Last week, the Argentine government blamed a hearth that has consumed greater than 7,000 acres of a national park in Patagonia on arson by an armed indigenous group often known as the Resistencia Ancestral Mapuche (RAM).

The Mapuche, an indigenous community who’ve lived for generations in a territory now belonging to Argentina and Chile, have long been at odds with governments and businesses, often over land rights, environmental concerns, and fears of forced assimilation.

Despite the presence of Mapuche Christians, for a period of years, members of groups like Weichán Auca Mapu (WAM) and Coordinadora Arauco-Malleco (CAM) targeted quite a few churches. The variety of torched congregations reached greater than 80. The government struggled to arrest and prosecute the attackers.

But after several intense years of terror, slowly the situation appears to be improving.

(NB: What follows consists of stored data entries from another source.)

(* ===== verification/OTPRuns.v ===== *)
(** * Runs of the one-time codes

    What the scripts of [OTP] promise when those of many calls interleave: how often a code can
    be guessed, that the right code is accepted, how many codes are sent.  The runs are those of
    [otpRun]; the proofs are about [specRun], which [simulated_run] relates to it. *)

From Stdlib Require Import ZArith Lia Ascii.
From S2P Require Import Prelude.
From S2P Require Import Runtime.
From S2P Require Import AuthTokens.
From S2P Require Import Verification.
From S2P Require Import HttpReference.
From S2P Require Import Redis.
From S2P Require Import OTP.
From S2P Require Import OTPFacts.

(** The reason in a reply. *)
Definition reason (r : list RedisReply) : string :=
  match r with [_; ReplyString s; _] => s | _ => "" end.

(** The reasons of the replies to some of the calls. *)
Fixpoint reasons (which : OTPCall → bool) (trace : list (Z * OTPCall)) (replies : list (list RedisReply))
    : list string :=
  match trace, replies with
  | (_, call) :: trace, r :: replies =>
    if which call then reason r :: reasons which trace replies else reasons which trace replies
  | _, _ => []
  end.

Definition verifies (d : string) (call : OTPCall) : bool :=
  match call with Verify d' _ => bool_decide (d' = d) | _ => false end.
Definition issues (d : string) (call : OTPCall) : bool :=
  match call with Issue d' _ _ => bool_decide (d' = d) | _ => false end.
Definition issuesAny (call : OTPCall) : bool :=
  match call with Issue _ _ _ => true | _ => false end.

Definition sentFor (which : OTPCall → bool) trace replies : nat :=
  length (List.filter (λ r, bool_decide (r = "reserved")) (reasons which trace replies)).

Section spec.
Context (p : OTPPolicy).
Implicit Types (now start : Z) (d : string) (trace : list (Z * OTPCall)) (state : OTPSpec).

Definition challenge state d : option Challenge := Destination_Challenge (OTPSpec_Destination state d).
Definition lockout state d : option Z := Destination_Lockout (OTPSpec_Destination state d).

Definition guessed (c : Challenge) : Challenge :=
  mkChallenge (Challenge_ID c) (Challenge_CodeHash c) (Challenge_Attempts c + 1) (Challenge_ExpiresAt c).

(** ** The life of a challenge *)

(** What a call does to the challenge of [d], and the reason it gives; [l] is the lockout. *)
Inductive challenge_step d now (l : option Z) : option Challenge → OTPCall → string → option Challenge → Prop :=
  | step_other c call r :
      verifies d call = false → (issues d call = true → r ≠ "reserved") → challenge_step d now l c call r c
  | step_locked_out c h : l ≠ None → challenge_step d now l c (Verify d h) "locked" c
  | step_expired h : challenge_step d now l None (Verify d h) "expired" None
  | step_issued c id h :
      challenge_step d now l c (Issue d id h) "reserved"
        (Some (mkChallenge id h 0 (now + Milliseconds (OTPPolicy_ChallengeTTL p))))
  | step_rolled_back c r : challenge_step d now l (Some c) (Rollback d (Challenge_ID c)) r None
  | step_approved c : challenge_step d now l (Some c) (Verify d (Challenge_CodeHash c)) "approved" None
  | step_invalid c h :
      h ≠ Challenge_CodeHash c → (Challenge_Attempts c + 1 < OTPPolicy_MaxAttempts p)%Z →
      challenge_step d now l (Some c) (Verify d h) "invalid" (Some (guessed c))
  | step_exhausted c h :
      h ≠ Challenge_CodeHash c → (OTPPolicy_MaxAttempts p ≤ Challenge_Attempts c + 1)%Z →
      challenge_step d now l (Some c) (Verify d h) "locked" None.

Lemma putDestination_challenge state d D d' :
  challenge (putDestination state d D) d' =
    if decide (d' = d) then Destination_Challenge D else challenge state d'.
Proof. unfold challenge. cbn. by destruct (decide (d' = d)). Qed.
(** C31. Sending a mail succeeds exactly if the server has accepted the end of its data: an error
    before that is an error of the call, and nothing that happens afterwards — the end of the
    session, a lost connection — turns an accepted mail into a failed one.  Whatever the server
    answers, at most one text is written in the course of the call, and it is the mail with the
    subject and body of the call for the recipient of the call. *)
Theorem submission_result s peer advertises clock Address_String FormatRFC1123Z rand ctxDeadline call
    to subject body :
  callMail call = Some (to, subject, body) →
  let '(t, r) := mailCall peer advertises clock Address_String FormatRFC1123Z rand s ctxDeadline call [] in
  (r = inl tt ↔ ∃ text, accepted peer text t) ∧
  ∀ before encrypted text after, t = before ++ Sent encrypted (MessageText text) :: after →
    silent before ∧ silent after ∧ mail_to Address_String FormatRFC1123Z s to subject body text.
Proof.
  intros Hc. pose proof (mailCall_outcome peer advertises clock Address_String FormatRFC1123Z rand s
    ctxDeadline call to subject body Hc) as Ho.
  destruct (mailCall _ _ _ _ _ _ _ _ _ _) as [t r]. destruct Ho as [[Ht Hr]|(u & b & text & v & -> & Hu & Hv & Hm & Hr)].
  - split.
    + split; [done|]. intros [text Ha]. by apply silent_not_accepted in Ha.
    + intros before b text after ->. apply Forall_app in Ht as [_ Ht].
      by apply Forall_cons in Ht as [Ht _].
  - assert (Hv' : silent (Sent b EndOfData :: v)) by (by constructor).
    split; [rewrite Hr; split|].
    + intros [Hw He]. exists text, u, b, v. done.
    + intros (text' & u' & b' & v' & Heq & Hw & He).
      apply one_text in Heq as (<- & [= <- <-] & _); done.
    + intros u' b' text' v' Heq. apply one_text in Heq as (<- & [= <- <-] & <-); done.
Qed.
End properties.
(* ===== verification/Startup.v ===== *)
(** * Starting the server

    [main] of [src/cmd/api/main.go]: the configuration file, the configuration, and the services
    and policies it makes of them; with the constructors it calls that have no other place:
    [NewQueueCipher] of [mail/queue.go], [NewTelnyxSMS] of [verification/telnyx_sms.go], [New] of
    [appleauth/appleauth.go] and [ConfigureAndroidLinks] of [httpapi/android_links.go].

    Connecting to another server, reading a key file and parsing the legal release are outside
    this repository or are input and output: [opens] says which of them succeed. *)

From Stdlib Require Import ZArith Lia Ascii.
From S2P Require Import Prelude.
From S2P Require Import Runtime.
From S2P Require Import GoText.
From S2P Require Import AuthTokens.
From S2P Require Import Media.
From S2P Require Import MediaQuotas.
From S2P Require Import Relay.
From S2P Require Import MailWorker.
From S2P Require Import Verification.
From S2P Require Import Redis.
From S2P Require Import OTP.
From S2P Require Import Http.
From S2P Require Import Middleware.
From S2P Require Import HttpReference.
From S2P Require Import Config.
From S2P Require Import EnvFile.
From S2P Require Import SMTP.

(** ** Constructors *)

(** What [main] opens that may fail to. *)
Inductive Dependency :=
  | DependencyPostgres | DependencyNATS | DependencyLimiter | DependencyPresence | DependencyMedia
  | DependencyOTP | DependencyAPNS | DependencySandboxAPNS | DependencyFCM | DependencyLegalRelease.

(** A Telnyx client without its HTTP client. *)
Record TelnyxSMS := mkTelnyxSMS {
  TelnyxSMS_apiKey : string; TelnyxSMS_fromNumber : string; TelnyxSMS_messagingProfileID : string;
  TelnyxSMS_webhookURL : string }.

Inductive Verifier :=
  | DevelopmentCode (code : string)
  | OneTimeCodes (o : OTP) (sender : TelnyxSMS)
  | VerificationOff.

(** The credentials of the APNs clients that send to iOS devices. *)
Inductive IOSPush :=
  | IOSPushOff
  | IOSPushTo (credentials : APNSConfig)
  | IOSPushWithFallback (credentials fallback : APNSConfig).

Record MailSetup := mkMailSetup {
  MailSetup_client : SMTP; MailSetup_queueKey : string; MailSetup_policy : DeliveryPolicy }.

Section startup.
Context `{GoRuntime, NetIP, !ConfigLibrary, !HMAC}.

(** The key of the cipher. *)
Definition NewQueueCipher (encodedKey : string) : option string :=
  key ← DecodeString StrictEncoding (TrimSpace encodedKey);
  if (strlen key =? 32)%Z then Some key else None.

Definition NewTelnyxSMS (apiKey fromNumber messagingProfileID webhookURL : string) : option TelnyxSMS :=
  let apiKey := TrimSpace apiKey in let fromNumber := TrimSpace fromNumber in
  if same apiKey "" || same fromNumber "" then None
  else Some (mkTelnyxSMS apiKey fromNumber (TrimSpace messagingProfileID) (TrimSpace webhookURL)).

(** The audience of the Apple verifier; without one it answers [ErrUnavailable]. *)
Definition NewAppleVerifier (audience : string) : option string :=
  if same (TrimSpace audience) "" then None else Some audience.

(** The pattern of a package name: two or more parts between dots, each a letter and then letters,
    digits and underscores. *)
Definition packagePart (part : string) : bool :=
  match part with
  | String c rest =>
    let n := N_of_ascii c in
    ((65 <=? n) && (n <=? 90) || (97 <=? n) && (n <=? 122))%N && every_byte keyByte rest
  | "" => false
  end.
Definition packagePattern (packageName : string) : bool :=
  let parts := Split "." packageName in (2 <=? length parts)%nat && forallb packagePart parts.

(** [strings.ToUpper] on bytes below 128; no other character has an upper case that the pattern
    for fingerprints lets through. *)
Definition upperByte (c : ascii) : ascii :=
  let n := N_of_ascii c in if ((97 <=? n) && (n <=? 122))%N then ascii_of_N (n - 32) else c.
Definition ToUpper (s : string) : string := of_bytes (map upperByte (bytes_of s)).

(** [^([0-9A-F]{2}:){31}[0-9A-F]{2}$] *)
Definition fingerprintPattern (fingerprint : string) : bool :=
  let parts := Split ":" fingerprint in
  (length parts =? 32)%nat &&
  forallb (λ part, (strlen part =? 2)%Z && every_byte (λ n, digit n || ((65 <=? n) && (n <=? 70))%N) part) parts.

(** The distinct fingerprints in their canonical form. *)
Fixpoint canonicalFingerprints (fingerprints canonical : list string) : Checked (list string) :=
  match fingerprints with
  | [] => mret canonical
  | fingerprint :: fingerprints =>
    let fingerprint := ToUpper (TrimSpace fingerprint) in
    if negb (fingerprintPattern fingerprint) then inr "Android signing fingerprint must be SHA-256 colon-separated hex"
    else canonicalFingerprints fingerprints
           (if bool_decide (fingerprint ∈ canonical) then canonical else canonical ++ [fingerprint])
  end.

(** The fingerprints of the document at [/.well-known/assetlinks.json]. *)
Definition ConfigureAndroidLinks (packageName : string) (fingerprints : list string) : Checked (list string) :=
  _ ← refuse (negb (same packageName "") && negb (packagePattern packageName)) "invalid Android package name";
  _ ← refuse ((20 <? length fingerprints)%nat
              || negb (bool_decide (fingerprints = [])) && same packageName "")
        "invalid Android signing configuration";
  canonicalFingerprints fingerprints [].

(** ** Policies *)

Definition otpPolicy (v : VerificationConfig) : OTPPolicy :=
  mkOTPPolicy (Verification_OTPCodeLength v) (Verification_OTPChallengeTTL v) (Verification_OTPResendCooldown v)
    (Verification_OTPLockoutTTL v) (Verification_OTPMaxAttempts v) (Verification_OTPPhoneSendHourly v)
    (Verification_OTPPhoneSendDaily v) (Verification_OTPGlobalSendMinute v)
    (Verification_OTPGlobalSendDaily v) (Verification_OTPAllowedPrefixes v).

Definition resetPolicy (m : MailConfig) : PasswordResetPolicy :=
  mkPasswordResetPolicy (same (MailConfig_Provider m) "smtp") (MailConfig_PasswordResetSecret m)
    (MailConfig_PasswordResetLength m) (MailConfig_PasswordResetTTL m) (MailConfig_PasswordResetMaxAttempts m).

Definition reservationLimits (m : MediaConfig) : MediaReservationLimits :=
  mkMediaReservationLimits (Media_PendingTTL m) (Media_PendingUserMaxCount m) (Media_PendingUserMaxBytes m)
    (Media_PendingConversationMaxCount m) (Media_PendingConversationMaxBytes m) (Media_StoredUserMaxCount m)
    (Media_StoredUserMaxBytes m) (Media_StoredConversationMaxCount m) (Media_StoredConversationMaxBytes m).

Definition mediaPolicy (m : MediaConfig) : MediaPolicy :=
  mkMediaPolicy (Media_ConversationMaxBytes m) (Media_ProfileMaxBytes m) (Media_CompletionTimeout m)
    (Media_VerificationConcurrency m) (reservationLimits m).

Definition pushPolicy (p : PushDeliveryConfig) : PushRetryPolicy :=
  mkPushRetryPolicy (PushConfig_BatchSize p) (PushConfig_WorkerConcurrency p) (PushConfig_MaxAttempts p)
    (PushConfig_BaseDelay p) (PushConfig_MaxDelay p) (PushConfig_DeliveredRetention p)
    (PushConfig_DeadLetterRetention p).

(** ** The server that is started *)

Record Deployment := mkDeployment {
  Deployment_durableStore : bool;
  Deployment_autoMigrate : bool;
  Deployment_mail : option MailSetup;
  Deployment_verifier : Verifier;
  Deployment_iosPush : IOSPush;
  Deployment_androidPush : option FCMConfig;
  Deployment_tokens : TokenManager;
  Deployment_appleAudience : option string;
  Deployment_passwordReset : PasswordResetPolicy;
  Deployment_mediaPolicy : MediaPolicy;
  Deployment_trustedProxies : list Prefix;
  Deployment_metricsToken : string;
  Deployment_androidLinks : list string;
  Deployment_relay : option PushRetryPolicy;
  Deployment_mediaCleanup : option (Z * Z);
  Deployment_choreCleanup : option (Z * Z);
  Deployment_writeTimeout : Z }.

Section host.
Context (opens : Dependency → bool) (SystemCertPool : bool) (ReadFile : string → option string).
Context (AppendCertsFromPEM : string → bool).

Definition opening (dependency : Dependency) (message : string) : Checked unit :=
  refuse (negb (opens dependency)) message.

Definition configureMail (m : MailConfig) : Checked (option MailSetup) :=
  if negb (same (MailConfig_Provider m) "smtp") then mret None else
  match NewQueueCipher (MailConfig_QueueEncryptionKey m) with
  | None => inr "configure encrypted mail queue"
  | Some key =>
    client ← NewAuthenticatedSMTP SystemCertPool ReadFile AppendCertsFromPEM
      (mkSMTPConfig (MailConfig_SMTPAddress m) (MailConfig_From m) (MailConfig_SMTPUsername m)
         (MailConfig_SMTPPassword m) (MailConfig_SMTPServerName m) (MailConfig_SMTPCAFile m)
         (MailConfig_SMTPTransport m));
    mret (Some (mkMailSetup client key (mailQueue m)))
  end.

(** [strings.TrimRight(s, "/")] *)
Fixpoint dropSlashes (l : list ascii) : list ascii :=
  match l with c :: rest => if bool_decide (c = "/"%char) then dropSlashes rest else l | [] => [] end.
Definition TrimRightSlashes (s : string) : string := of_bytes (rev (dropSlashes (rev (bytes_of s)))).

Definition configureVerifier (cfg : Config) : Checked Verifier :=
  let v := Config_Verification cfg in
  if negb (same (Verification_Provider v) "telnyx") then mret VerificationOff else
  match NewTelnyxSMS (Verification_TelnyxAPIKey v) (Verification_TelnyxFromNumber v)
          (Verification_TelnyxMessagingProfileID v)
          (TrimRightSlashes (Config_PublicBaseURL cfg) +:+ "/v1/webhooks/telnyx/messaging") with
  | None => inr "open SMS transport"
  | Some sender =>
    match NewOTP (if opens DependencyOTP then None else Some "connect OTP Redis") true
            (Verification_OTPSecret v) (otpPolicy v) (Verification_TelnyxPublicKey v) with
    | inr _ => inr "open verification service"
    | inl o => mret (OneTimeCodes o sender)
    end
  end.

Definition configureAPNS (cfg : Config) : Checked IOSPush :=
  let apns := Config_APNS cfg in
  if same (APNS_TeamID apns) "" || same (APNS_KeyID apns) "" || same (APNS_PrivateKeyFile apns) ""
  then mret IOSPushOff else
  _ ← opening DependencyAPNS "open APNs provider";
  if negb (same (APNS_Environment apns) "production") then mret (IOSPushTo apns) else
  let sandbox := Config_APNSSandbox cfg in
  let sandbox := if same (APNS_TeamID sandbox) "" then apns else sandbox in
  let sandbox := mkAPNSConfig (APNS_TeamID sandbox) (APNS_KeyID sandbox) (APNS_BundleID sandbox)
                   (APNS_PrivateKeyFile sandbox) "sandbox" in
  _ ← opening DependencySandboxAPNS "open sandbox APNs provider";
  mret (IOSPushWithFallback apns sandbox).

(** The dependencies of the two kinds of store: whether it is durable, the verifier, and the
    pushes to iOS devices. *)
Definition configureStore (cfg : Config) : Checked (bool * Verifier * IOSPush) :=
  if same (Config_Store cfg) "memory" then mret (false, DevelopmentCode "000000", IOSPushOff)
  else if same (Config_Store cfg) "postgres" then
    _ ← opening DependencyPostgres "open persistence";
    _ ← opening DependencyNATS "open event bus";
    _ ← opening DependencyLimiter "open rate limiter";
    _ ← opening DependencyPresence "open presence store";
    _ ← opening DependencyMedia "open media store";
    verifier ← configureVerifier cfg;
    iosPush ← configureAPNS cfg;
    mret (true, verifier, iosPush)
  else inr "unsupported CLUSTER_STORE".

(** [main] after the configuration has been loaded, until it serves. *)
Definition configure (cfg : Config) : Checked Deployment :=
  mailSetup ← configureMail (Config_Mail cfg);
  '(durableStore, verifier, iosPush) ← configureStore cfg;
  androidPush ← (if same (FCM_ProjectID (Config_FCM cfg)) "" then mret None
                 else _ ← opening DependencyFCM "configure FCM"; mret (Some (Config_FCM cfg)));
  androidLinks ← ConfigureAndroidLinks (Android_PackageName (Config_Android cfg))
                   (Android_SigningFingerprints (Config_Android cfg));
  _ ← opening DependencyLegalRelease "configure legal release";
  let chores := Config_ChoreRotation cfg in let media := Config_Media cfg in
  mret {|
    Deployment_durableStore := durableStore;
    Deployment_autoMigrate := durableStore && Config_AutoMigrate cfg;
    Deployment_mail := mailSetup;
    Deployment_verifier := verifier;
    Deployment_iosPush := iosPush;
    Deployment_androidPush := androidPush;
    Deployment_tokens := mkTokenManager (Config_JWTIssuer cfg) (Config_AccessSecret cfg) (Config_AccessTTL cfg)
                           (Config_RefreshTTL cfg);
    Deployment_appleAudience := NewAppleVerifier (Config_AppleClientID cfg);
    Deployment_passwordReset := resetPolicy (Config_Mail cfg);
    Deployment_mediaPolicy := mediaPolicy media;
    Deployment_trustedProxies := Config_TrustedProxyCIDRs cfg;
    Deployment_metricsToken := Config_MetricsToken cfg;
    Deployment_androidLinks := androidLinks;
    Deployment_relay := if durableStore then Some (pushPolicy (Config_PushDelivery cfg)) else None;
    Deployment_mediaCleanup :=
      if durableStore then Some (Media_CleanupInterval media, Media_CleanupBatchSize media) else None;
    Deployment_choreCleanup :=
      if durableStore then Some (Chore_CleanupInterval chores, Chore_CleanupBatchSize chores) else None;
    Deployment_writeTimeout := Config_HTTPWriteTimeout cfg
  |}.

(** [main] from the environment of the process on, until it serves. *)
Definition start (Lstat : string → option FileInfo) (Open : string → option FileBytes)
    (range : Environ → list (string * string)) (e : Environ) : Checked (Config * Deployment) :=
  let configPath := Getenv e "CLUSTER_CONFIG_FILE" in
  e ← (if same configPath "" then mret e
       else if negb (same configPath "/run/secrets/api.env") then inr "unsupported runtime configuration path"
       else match LoadAPIEnvironmentFile Lstat Open range configPath e with
            | (_, Some message) => inr message
            | (e, None) => mret e
            end);
  cfg ← Load (Getenv e);
  deployment ← configure cfg;
  mret (cfg, deployment).
End host.
End startup.
Lemma configureVerifier_spec o sender :
  Deployment_verifier deployment = OneTimeCodes o sender →
  Verification_Provider (Config_Verification cfg) = "telnyx" ∧
  OTP_secret o = Verification_OTPSecret (Config_Verification cfg) ∧
  OTP_policy o = otpPolicy (Config_Verification cfg).
Proof.
  intros Hver. destruct configure_spec as (durable & Hs & _). rewrite Hver in Hs.
  unfold configureStore, opening in Hs. destruct (same _ "memory"); [done|].
  destruct (same _ "postgres"); [|done]. checks Hs. apply bind_inl in Hs as (verifier & Hc & Hs).
  apply bind_inl in Hs as (ios & _ & Hs). injection Hs as _ -> _.
  unfold configureVerifier in Hc. destruct (same _ "telnyx") eqn:Hp; [|done]. cbn [negb] in Hc.
  destruct (NewTelnyxSMS _ _ _ _); [|done]. destruct (NewOTP _ _ _ _ _) as [o'|] eqn:Ho; [|done].
  injection Hc as -> _. apply NewOTP_spec in Ho as (-> & -> & _). unfold same in Hp. by bool_prop.
Qed.
End configured.

Lemma configureStore_production opens cfg durable verifier iosPush :
  Config_Store cfg = "postgres" → Verification_Provider (Config_Verification cfg) = "telnyx" →
  APNS_TeamID (Config_APNS cfg) ≠ "" → APNS_KeyID (Config_APNS cfg) ≠ "" →
  APNS_PrivateKeyFile (Config_APNS cfg) ≠ "" → APNS_Environment (Config_APNS cfg) = "production" →
  configureStore opens cfg = inl (durable, verifier, iosPush) →
  durable = true ∧ (∃ o sender, verifier = OneTimeCodes o sender) ∧
  ∃ credentials fallback, iosPush = IOSPushWithFallback credentials fallback ∧
    APNS_Environment credentials = "production".
Proof.
  unfold configureStore, opening. intros -> Hprov Hteam Hkey Hfile Henv Hs.
  change (same "postgres" "memory") with false in Hs. change (same "postgres" "postgres") with true in Hs.
  cbv iota in Hs. checks Hs. apply bind_inl in Hs as (verifier' & Hv & Hs).
  apply bind_inl in Hs as (ios & Hi & Hs). injection Hs as <- -> ->. split; [done|]. split.
  - unfold configureVerifier in Hv. rewrite Hprov in Hv. change (negb (same "telnyx" "telnyx")) with false in Hv.
    cbv iota zeta in Hv. destruct (NewTelnyxSMS _ _ _ _) as [sender|]; [|done].
    destruct (NewOTP _ _ _ _ _) as [o|]; [|done]. injection Hv as <-. by exists o, sender.
  - unfold configureAPNS, opening, same in Hi. rewrite !bool_decide_false in Hi by done. cbn [orb] in Hi.
    checks Hi. rewrite bool_decide_true in Hi by done. cbn [negb] in Hi. checks Hi.
    injection Hi as <-. eauto.
Qed.
End facts.

(** ** Properties *)

Section properties.
Context `{GoRuntime, NetIP, !ConfigLibrary, !HMAC}.
Context (opens : Dependency → bool) (SystemCertPool : bool) (ReadFile : string → option string).
Context (AppendCertsFromPEM : string → bool).

Definition noPushPolicy : PushRetryPolicy := pushPolicy noPushDelivery.
Definition RequiredUploadHeaders (contentType : string) (byteSize : Z) (expectedSHA256 : string)
    : option (list (string * string)) :=
  match decodeSHA256 expectedSHA256 with
  | None => None
  | Some digest =>
    if bool_decide (TrimSpace contentType = "") || (byteSize <? 1)%Z then None
    else Some [("Content-Type", contentType); ("Content-Length", pretty byteSize);
               ("X-Amz-Checksum-Sha256", EncodeToString StdEncoding digest)]
  end.

Definition S3_PrepareUpload (objectKey contentType : string) (byteSize : Z) (expectedSHA256 : string)
    (expiry : Z) : media_res UploadInstructions :=
  match RequiredUploadHeaders contentType byteSize expectedSHA256 with
  | None => MediaErr (MediaFailure "invalid media upload declaration")
  | Some headers =>
    match PresignHeader objectKey expiry headers with
    | None => MediaErr (MediaFailure "presign")
    | Some uploadURL => MediaOk (instructions uploadURL headers "")
    end
  end.

Definition S3_DownloadURL (objectKey : string) (expiry : Z) : media_res string :=
  match PresignedGetObject objectKey expiry with
  | None => MediaErr (MediaFailure "presign") | Some url => MediaOk url end.

Definition S3_Verify (objectKey : string) (expectedSize : Z) (expectedSHA256 expectedContentType : string)
    : media_res unit :=
  match StatObject objectKey with
  | inr code => MediaErr (verificationStorageError code)
  | inl info =>
    if negb (S3Info_Size info =? expectedSize)%Z then MediaErr ErrVerificationMismatch else
    if match ParseMediaType (S3Info_ContentType info) with
       | Some t => negb (EqualFold t expectedContentType) | None => true end
    then MediaErr ErrVerificationMismatch else
    match GetObject objectKey with
    | inr code => MediaErr (verificationStorageError code)
    | inl object =>
      match copyLimited object (int64_wrap (expectedSize + 1)) with
      | inr code => MediaErr (verificationStorageError code)
      | inl read =>
        if negb (strlen read =? expectedSize)%Z then MediaErr ErrVerificationMismatch else
        if negb (bool_decide (hex_EncodeToString (sha256 read) = expectedSHA256))
        then MediaErr ErrVerificationMismatch else MediaOk tt
      end
    end
  end.

Definition S3_FinalizeUpload (objectKey : string) (expectedSize : Z)
    (expectedSHA256 expectedContentType : string) : media_res string :=
  match S3_Verify objectKey expectedSize expectedSHA256 expectedContentType with
  | MediaErr e => MediaErr e
  | MediaOk _ => MediaOk objectKey
  end.

Definition S3_Delete (objectKey : string) : bool := RemoveObject objectKey.
End s3.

“We will proceed to bear witness to the gospel,” Abelino Apeleo, an Anglican bishop in Araucanía and in addition an ethnic Mapuche, said in 2017, within the thick of the situation. “We should apply the teachings of Jesus: to forgive, to have mercy, and to like our enemies. At some point they might need our help, and we shall be there for them.”

Answered prayers?

In 2016, Elías Fuentealba witnessed WAM members burn down the small Pentecostal church he pastored in Niagara, a city within the southern division of Araucanía.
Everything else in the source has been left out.